• WHAT THE TASK REQUIRES
After locating the line with "intros H. injection", reproduce it and all following lines of the listing below exactly, stopping only at the final line.

=== Section Start ===

Lemma is_quote_digit d : (d < 10)%N -> is_quote (digit_char d) = false.
Proof.
  intros Hd. unfold is_quote, dquote, squote. rewrite !ascii_eqb_code, code_digit_char by exact Hd.
  replace (code "034") with 34%N by reflexivity. replace (code "039") with 39%N by reflexivity.
  destruct (N.eqb_spec (48 + d) 34), (N.eqb_spec (48 + d) 39); simpl; reflexivity || lia.
Qed.

Lemma take_nonquote_app l q r :
  Forall (fun c => is_quote c = false) l -> is_quote q = true ->
  take_nonquote (l ++ q :: r) = (l, q :: r).
Proof.
  intros Hl Hq. induction Hl as [| c l Hc _ IH]; simpl.
  - now rewrite Hq.
  - now rewrite Hc, IH.
Qed.

(** The characters of [str(ts)] are never quotes, and there is one at least. *)
Lemma py_str_Z_shape ts :
  exists c l, list_ascii_of_string (py_str_Z ts) = c :: l /\
              Forall (fun c => is_quote c = false) (c :: l).
Proof.
  assert (Hdig : forall n, exists c l, list_ascii_of_string (py_str_N n) = c :: l /\
                   Forall (fun c => is_quote c = false) (c :: l)).
  { intros n. destruct (py_str_N_digits n) as (c & l & E & Hd & _).
    exists c, l. split; [exact E |]. eapply Forall_impl; [| exact Hd].
    intros c' (d & Hd' & ->). now apply is_quote_digit. }
  unfold py_str_Z. destruct (ts <? 0)%Z.
  - destruct (Hdig (Z.to_N (- ts))) as (c & l & E & Hq).
    exists "-"%char, (c :: l). simpl. rewrite E. split; [reflexivity |]. now constructor.
  - apply Hdig.
Qed.

(** C10: a message that carries the hint as [X-RateLimit-Reset] followed
    by a quote, a colon, a space and the quoted [str(ts)] (a Python
    rendering of a header dict, with either quote character) yields the
    delay to [ts], in seconds, when [ts] is in the future, and no hint
    otherwise. *)
Theorem extract_retry_after_header prefix q1 q2 q3 ts rest now :
  ~ In "X"%char (list_ascii_of_string prefix) ->
  is_quote q1 = true -> is_quote q2 = true -> is_quote q3 = true ->
  extract_retry_after
    (prefix ++ reset_header ++ String q1 (String ":" (String " "
       (String q2 (py_str_Z ts ++ String q3 rest)))))%string now =
  let current_time := py_trunc (now * 1000) in
  if (current_time <? ts)%Z
  then Some (inject_Z (ts - current_time) / 1000)%Q else None.
Proof.
  intros Hp H1 H2 H3. unfold extract_retry_after.
  rewrite list_ascii_of_string_app, re_search_skip by exact Hp.
  rewrite list_ascii_of_string_app. destruct (py_str_Z_shape ts) as (c & l & E & Hq).
  cbn [list_ascii_of_string]. rewrite list_ascii_of_string_app, E. cbn [list_ascii_of_string].
  rewrite re_search_unfold. unfold match_at at 1. rewrite strip_prefix_app, H1. cbn [andb].
  replace (Ascii.eqb ":" ":") with true by reflexivity.
  replace (skip_re_space (" "%char :: q2 :: (c :: l) ++ q3 :: list_ascii_of_string rest))
    with (q2 :: (c :: l) ++ q3 :: list_ascii_of_string rest)
    by (destruct (is_quote_cases q2 H2) as [-> | ->]; reflexivity).
  rewrite H2, take_nonquote_app by assumption. rewrite H3.
  rewrite <- E, string_of_list_ascii_of_string, py_int_str_roundtrip. reflexivity.
Qed.

(** C11: the form the spec gives for the hint, [X-RateLimit-Reset: "..."],
    with no quote between the header name and the colon, is never
    recognised: [_extract_retry_after] finds no hint in it. *)
Theorem extract_retry_after_colon_form prefix tail now :
  ~ In "X"%char (list_ascii_of_string prefix) ->
  ~ In "X"%char (list_ascii_of_string tail) ->
  extract_retry_after (prefix ++ reset_header ++ String ":" tail)%string now = None.
Proof.
  intros Hp Ht. unfold extract_retry_after.
  rewrite list_ascii_of_string_app, re_search_skip by exact Hp.
  rewrite list_ascii_of_string_app. cbn [list_ascii_of_string].
  rewrite re_search_unfold.
  replace (match_at _) with (@None (list ascii))
    by (unfold match_at; rewrite strip_prefix_app;
        destruct (list_ascii_of_string tail); reflexivity).
  rewrite header_chars. cbn [app]. rewrite re_search_no_X; [reflexivity |].
  intros Hin. apply in_app_or in Hin as [Hin | [Heq | Hin]].
  - revert Hin. vm_compute. intuition discriminate.
  - discriminate.
  - exact (Ht Hin).
Qed.

Lemma extract_retry_after_pos msg now ra :
  extract_retry_after msg now = Some ra -> (0 < ra)%Q.
Proof.
  unfold extract_retry_after.
  destruct (re_search _) as [grp |]; [| discriminate].
  destruct (py_int _) as [ts |]; [| discriminate].
  destruct (Z.ltb_spec (py_trunc (now * 1000)) ts) as [Hlt |]; [| discriminate].
  intros H. injection H as <-. unfold Qdiv. apply Qmult_lt_0_compat; [| reflexivity].
  unfold Qlt. simpl. lia.
Qed.

(** ** The delay *)

Lemma jitter_bounds (b r : Q) :
  (0 <= b)%Q -> (0 <= r < 1)%Q ->
  (b * (3 # 4) <= b + b * (1 # 4) * (r * 2 - 1) <= b * (5 # 4))%Q.
Proof. intros Hb [Hr0 Hr1]. split; nra. Qed.

Lemma backoff_nonneg self attempt : (0 <= base_delay self)%Q -> (0 <= backoff self attempt)%Q.
Proof.
  intros Hb. unfold backoff. apply Qmult_le_0_compat; [exact Hb |].
  unfold Qle. simpl. pose proof (Z.pow_nonneg 2 (Z.of_nat attempt)). lia.
Qed.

=== Section End ===

• ANSWER TO THIS EXERCISE
  intros H. injection H as <-. unfold Qdiv. apply Qmult_lt_0_compat; [| reflexivity].
  unfold Qlt. simpl. lia.
Qed.

(** ** The delay *)

Lemma jitter_bounds (b r : Q) :
  (0 <= b)%Q -> (0 <= r < 1)%Q ->
  (b * (3 # 4) <= b + b * (1 # 4) * (r * 2 - 1) <= b * (5 # 4))%Q.
Proof. intros Hb [Hr0 Hr1]. split; nra. Qed.

Lemma backoff_nonneg self attempt : (0 <= base_delay self)%Q -> (0 <= backoff self attempt)%Q.
Proof.
  intros Hb. unfold backoff. apply Qmult_le_0_compat; [exact Hb |].
  unfold Qle. simpl. pose proof (Z.pow_nonneg 2 (Z.of_nat attempt)). lia.
Qed.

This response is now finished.